Lane 1: 293T cell lysate
Lane 2: Hela cell lysate
Recombinant Rabbit monoclonal primary
SMC1 Recombinant Rabbit Monoclonal Antibody [SN20-27] (ET1611-97)
Synthetic peptide within c-terminal human smc1a.
293T cell lysate, Hela cell lysate, Hela, A431, SW480, human breast carcinoma tissue, human tonsil tissue, mouse colon tissue.
Store at +4C after thawing. Aliquot store at -20C or -80C. Avoid repeated freeze / thaw cycles.
1*TBS (pH7.4), 0.05% BSA, 40% Glycerol. Preservative: 0.05% Sodium Azide.
Protein A affinity purified.
CDLS2 antibody; DKFZp686L19178 antibody; DXhXs423e antibody; DXS423E antibody; KIAA0178 antibody; MGC138332 antibody; OTTHUMP00000061876 antibody; RP6 29D12.1 antibody; SB1.8 antibody; Segregation of mitotic chromosomes 1 antibody; Segregation of mitotic chromosomes like 1 antibody; SMC 1 antibody; SMC protein 1B antibody; SMC-1-beta antibody; SMC-1B antibody; SMC1 antibody; SMC1A antibody; SMC1alpha antibody; SMC1alpha protein antibody; SMC1B antibody; SMC1B_HUMAN antibody; SMC1BETA antibody; SMC1beta protein antibody; SMC1L1 antibody; SMC1L2 antibody; SMCB antibody; Structural maintenance of chromosome 1 like 1 protein antibody; Structural maintenance of chromosome 1 like 2 protein antibody; Structural maintenance of chromosomes 1A antibody; Structural maintenance of chromosomes 1B antibody; Structural maintenance of chromosomes protein 1B antibody
Belongs to the SMC family. SMC1 subfamily.

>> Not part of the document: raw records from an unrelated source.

(** ** Authentication *)

(** A finished session holds a certificate whose key signed its challenge. *)
Definition authenticated (b : BootstrapSession) : Prop :=
  stage b = Done ->
  exists signature, verify_mfi_v2_signature (challenge b) signature (certificate b) = true.

Lemma handle_authenticated message l b :
  authenticated b -> authenticated (handle message (l, b)).2.
Proof.
  intros Hb. unfold handle. destruct (stage b) eqn:Es; try done.
  - destruct (_ =? kIdentificationRejected); [done|].
    destruct (_ =? kIdentificationInformation); [|done].
    destruct (send_empty _ (l, b)) as [l1 b1]. by destruct (send_empty _ (l1, b1)) as [l2 b2].
  - destruct (negb _); [done|]. destruct (first_bytes_parameter _ _) as [c|]; [|done].
    by destruct (try_send _ _) as [[] [l' b']].
  - destruct (_ =? kAuthenticationFailed); [done|].
    destruct (_ =? kAuthenticationResponse); [|done].
    destruct (first_bytes_parameter _ _) as [s|]; [|done].
    destruct (verify_mfi_v2_signature _ _ _) eqn:Ev; [|done]. simpl negb. cbv iota.
    pose proof (send_empty_session kAuthenticationSucceeded l b) as Hs.
    destruct (send_empty _ _) as [l1 b1]. simpl in *. intros _. exists s. by destruct Hs as [-> | ->].
Qed.

Lemma handle_all_authenticated fuel : forall l b,
  authenticated b -> authenticated (handle_all fuel (l, b)).2.
Proof.
  induction fuel as [|fuel IH]; intros l b Hb; [done|]. cbn [handle_all].
  destruct (next _) as [[m|] d]; [|done].
  pose proof (handle_authenticated m l (set_decoder d b) Hb) as Hs.
  destruct (handle m _) as [l' b']. by apply IH.
Qed.

(** What may happen to a session: its owner begins it, its link hands it
    control payloads, and the link does anything else in between. *)
Inductive session_step : World -> World -> Prop :=
| step_attach l b : session_step (l, b) (l, attach b)
| step_begin l b : session_step (l, b) (begin (l, b))
| step_receive bytes l b : session_step (l, b) (receive bytes (l, b))
| step_link l l' b : session_step (l, b) (l', b).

Ubiquitinated by the DCX(DCAF15) complex, leading to its degradation.; Phosphorylated by ATM upon ionizing radiation in a NBS1-dependent manner. Phosphorylated by ATR upon DNA methylation in a MSH2/MSH6-dependent manner. Phosphorylation of Ser-957 and Ser-966 activates it and is required for S-phase checkpoint activation.

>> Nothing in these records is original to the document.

Lemma sha512_not_nil parts : bytes_eqb (sha512 parts) [] = false.
Proof.
  pose proof (sha512_size parts) as [Hs _]. destruct (sha512 parts) as [|x l]; [done|].
  unfold bytes_eqb. by rewrite bool_decide_eq_false_2.
Qed.

Lemma sha512_value parts : 0 <= be_value (sha512 parts) < 2 ^ 512.
Proof.
  pose proof (sha512_size parts) as [Hs Ho]. pose proof (be_value_bound _ Ho) as Hb. rewrite Hs in Hb. exact Hb.
Qed.

(** The scrambling parameter and the password exponent have 512 bits each and
    the private key 256, so neither reduction of the exponent changes it. *)
Lemma premaster_exact base private_key parts salt :
  0 <= private_key < 2 ^ 256 ->
  let u := be_value (sha512 parts) in
  let x := password_exponent salt in
  premaster base private_key u x = mod_exp base (private_key + u * x).
Proof.
  intros Hp u x. assert (0 <= u < 2 ^ 512) as Hu by apply sha512_value.
  assert (0 <= x < 2 ^ 512) as Hx by apply sha512_value. pose proof kPrime_bounds.
  assert (0 <= u * x < 2 ^ 1024) as Hux.
  { split; [lia|]. replace (2 ^ 1024) with (2 ^ 512 * 2 ^ 512) by reflexivity. nia. }
  unfold premaster. rewrite (Z.mod_small (u * x)) by lia. by rewrite Z.mod_small by lia.
Qed.

(** What the client subtracts from the challenge leaves the power of the
    generator. *)
Lemma challenge_base salt b :
  0 <= b ->
  (Server.challenge salt b - (multiplier * mod_exp kGenerator (password_exponent salt)) mod kPrime)
    mod kPrime = mod_exp kGenerator b.
Proof.
  intros Hb. unfold Server.challenge, Server.verifier. pose proof kPrime_large.
  rewrite <- Zminus_mod. set (kv := multiplier * _).
  replace (kv + mod_exp kGenerator b - kv) with (mod_exp kGenerator b) by lia.
  apply Z.mod_small, mod_exp_bound, Hb.
Qed.

(** Both sides compute the same power. *)
Lemma secrets_agree a b u x :
  0 <= a -> 0 <= b -> 0 <= u -> 0 <= x ->
  mod_exp (mod_exp kGenerator b) (a + u * x)
  = mod_exp (mod_exp kGenerator a * mod_exp (mod_exp kGenerator x) u) b.
Proof.
  intros Ha Hb Hu Hx. assert (0 <= u * x) by nia.
  rewrite <- (mod_exp_base (mod_exp kGenerator a * _)) by done.
  rewrite !(mod_exp_spec kGenerator), !(mod_exp_spec (kGenerator ^ x mod kPrime)) by done.
  pose proof kPrime_large. rewrite <- (Zpower_mod (kGenerator ^ x)) by lia.
  rewrite <- Zmult_mod, !mod_exp_base by lia. rewrite !mod_exp_spec by lia. f_equal.
  rewrite <- !Z.pow_mul_r, <- Z.pow_add_r, <- Z.pow_mul_r by nia. f_equal. nia.
Qed.
End ClientFacts.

The SMC (structural maintenance of chromosomes) family of proteins form heterodimeric complexes that modulate sister chromatid cohesion and chromosome condensation for mitosis. SMC1α (structural maintenance of chromosomes protein 1A), also known as SMC1, SMCB, CDLS2, SB1.8, SMC1L1 or DXS423E, is a 1,233 amino acid nuclear protein that is involved in chromosome cohesion during the cell cycle. SMC1α interacts with BRCA1 and is phosphorylated by ATM, indicating a potential role in DNA repair. SMC1α is a component of the cohesion complex, which is required for the cohesion of sister chromatids after DNA replication. Mutations in the gene encoding SMC1α may be the cause of Cornelia de Lange syndrome (CdLS), which is a clinically heterogeneous developmental disorder characterized by facial dysmorphia, upper limb malformations, growth and cognitive retardation.